Extracted data entries:

--- START ---

(** Writing back page [i] after a call on it. *)
Definition SetPage (v : SourceView) (i : nat) (p : SourceViewPage) :=
  mkView (update_nth i (fun t => (p, snd t)) (nb_pages v)) (nb_selection v).

Definition SetPageText (v : SourceView) (i : nat) (text : wxString) :=
  mkView (update_nth i (fun t => (fst t, text)) (nb_pages v))
    (nb_selection v).

Definition SetSelection (v : SourceView) (i : nat) :=
  if (i <? GetPageCount v)%nat then mkView (nb_pages v) (Some i) else v.

(** [AddPage(page, caption, true)]. *)
Definition AddPage (v : SourceView) (p : SourceViewPage) (caption : wxString) :=
  SetSelection (mkView (nb_pages v ++ [(p, caption)]) (nb_selection v))
    (GetPageCount v).

(** The loop of [FindPageFromKey], from index [i] with [n] rounds to
    go.  The notebook has a page for every index below [GetPageCount];
    in the loops over the pages the branch without a page stands for
    the null pointer the source would go through. *)
Fixpoint FindPageFromKey_loop (v : SourceView) (key : std_string)
    (n i : nat) : option nat :=
  match n with
  | O => None
  | S n' =>
      match GetPage v i with
      | Some page =>
          if string_eqb (GetKey page) key then Some i
          else FindPageFromKey_loop v key n' (S i)
      | None => None
      end
  end.

Definition FindPageFromKey (v : SourceView) (key : std_string) : option nat :=
  FindPageFromKey_loop v key (GetPageCount v) 0%nat.

Definition GetSelected (v : SourceView) : option SourceViewPage :=
  match GetSelection v with
  | None => None
  | Some sel => GetPage v sel
  end.

(** The new page is not yet a page of the notebook when it is
    initialized. *)
Definition CreatePage (v : SourceView) (source : Source)
    (bps : list Breakpoint) : SourceView :=
  let page := fst (Initialize SourceViewPage_new None source bps) in
  AddPage v page (GetTitle page).

Definition CreateGUIControls (v : SourceView) (sources : list Source)
    (bps : list Breakpoint) : SourceView :=
  fold_left (fun v source => CreatePage v source bps) sources v.

Definition SourceView_new (sources : list Source) (bps : list Breakpoint)
  : SourceView :=
  CreateGUIControls (mkView [] None) sources bps.

Definition OnChangedState (v : SourceView) (IsBreak : bool) : SourceView :=
  match GetSelection v with
  | None => v
  | Some sel =>
      match GetPage v sel with
      | Some page => SetPage v sel (ChangeEnable page IsBreak)
      | None => v
      end
  end.

Fixpoint OnUpdateSource_loop (key : std_string) (line : Z) (n i : nat)
    (v : SourceView) : SourceView :=
  match n with
  | O => v
  | S n' =>
      match GetPage v i with
      | Some page =>
          OnUpdateSource_loop key line n' (S i)
            (if string_eqb (GetKey page) key then
               SetSelection (SetPage v i (SetCurrentLine page line true)) i
             else SetPage v i (SetCurrentLine page (-1) true))
      | None => v
      end
  end.

Definition OnUpdateSource (v : SourceView) (key : std_string) (line : Z) :=
  OnUpdateSource_loop key line (GetPageCount v) 0%nat v.

Definition OnAddedSource (v : SourceView) (source : Source)
    (bps : list Breakpoint) : SourceView :=
  CreatePage v source bps.

Fixpoint View_OnChangedBreakpoints_loop (bps : list Breakpoint) (n i : nat)
    (v : SourceView) : SourceView :=
  match n with
  | O => v
  | S n' =>
      match GetPage v i with
      | Some page =>
          View_OnChangedBreakpoints_loop bps n' (S i)
            (SetPage v i (OnChangedBreakpoints page bps))
      | None => v
      end
  end.

Definition View_OnChangedBreakpoints (v : SourceView)
    (bps : list Breakpoint) : SourceView :=
  View_OnChangedBreakpoints_loop bps (GetPageCount v) 0%nat v.

Fixpoint OnShowSourceLine_loop (key : std_string) (line : Z) (n i : nat)
    (v : SourceView) : SourceView :=
  match n with
  | O => v
  | S n' =>
      match GetPage v i with
      | Some page =>
          if string_eqb (GetKey page) key then
            SetSelection (SetPage v i (SetLineSelection page line)) i
          else OnShowSourceLine_loop key line n' (S i) v
      | None => v
      end
  end.

Definition OnShowSourceLine (v : SourceView) (key : std_string) (line : Z) :=
  OnShowSourceLine_loop key line (GetPageCount v) 0%nat v.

--- END ---

**ASSIGNED TASK:** Look above and repeat, character for character, the lines from the first one to the line with "Definition SetSelection (v", counting both.

**WRITTEN RESPONSE:**
(** Writing back page [i] after a call on it. *)
Definition SetPage (v : SourceView) (i : nat) (p : SourceViewPage) :=
  mkView (update_nth i (fun t => (p, snd t)) (nb_pages v)) (nb_selection v).

Definition SetPageText (v : SourceView) (i : nat) (text : wxString) :=
  mkView (update_nth i (fun t => (fst t, text)) (nb_pages v))
    (nb_selection v).

Definition SetSelection (v : SourceView) (i : nat) :=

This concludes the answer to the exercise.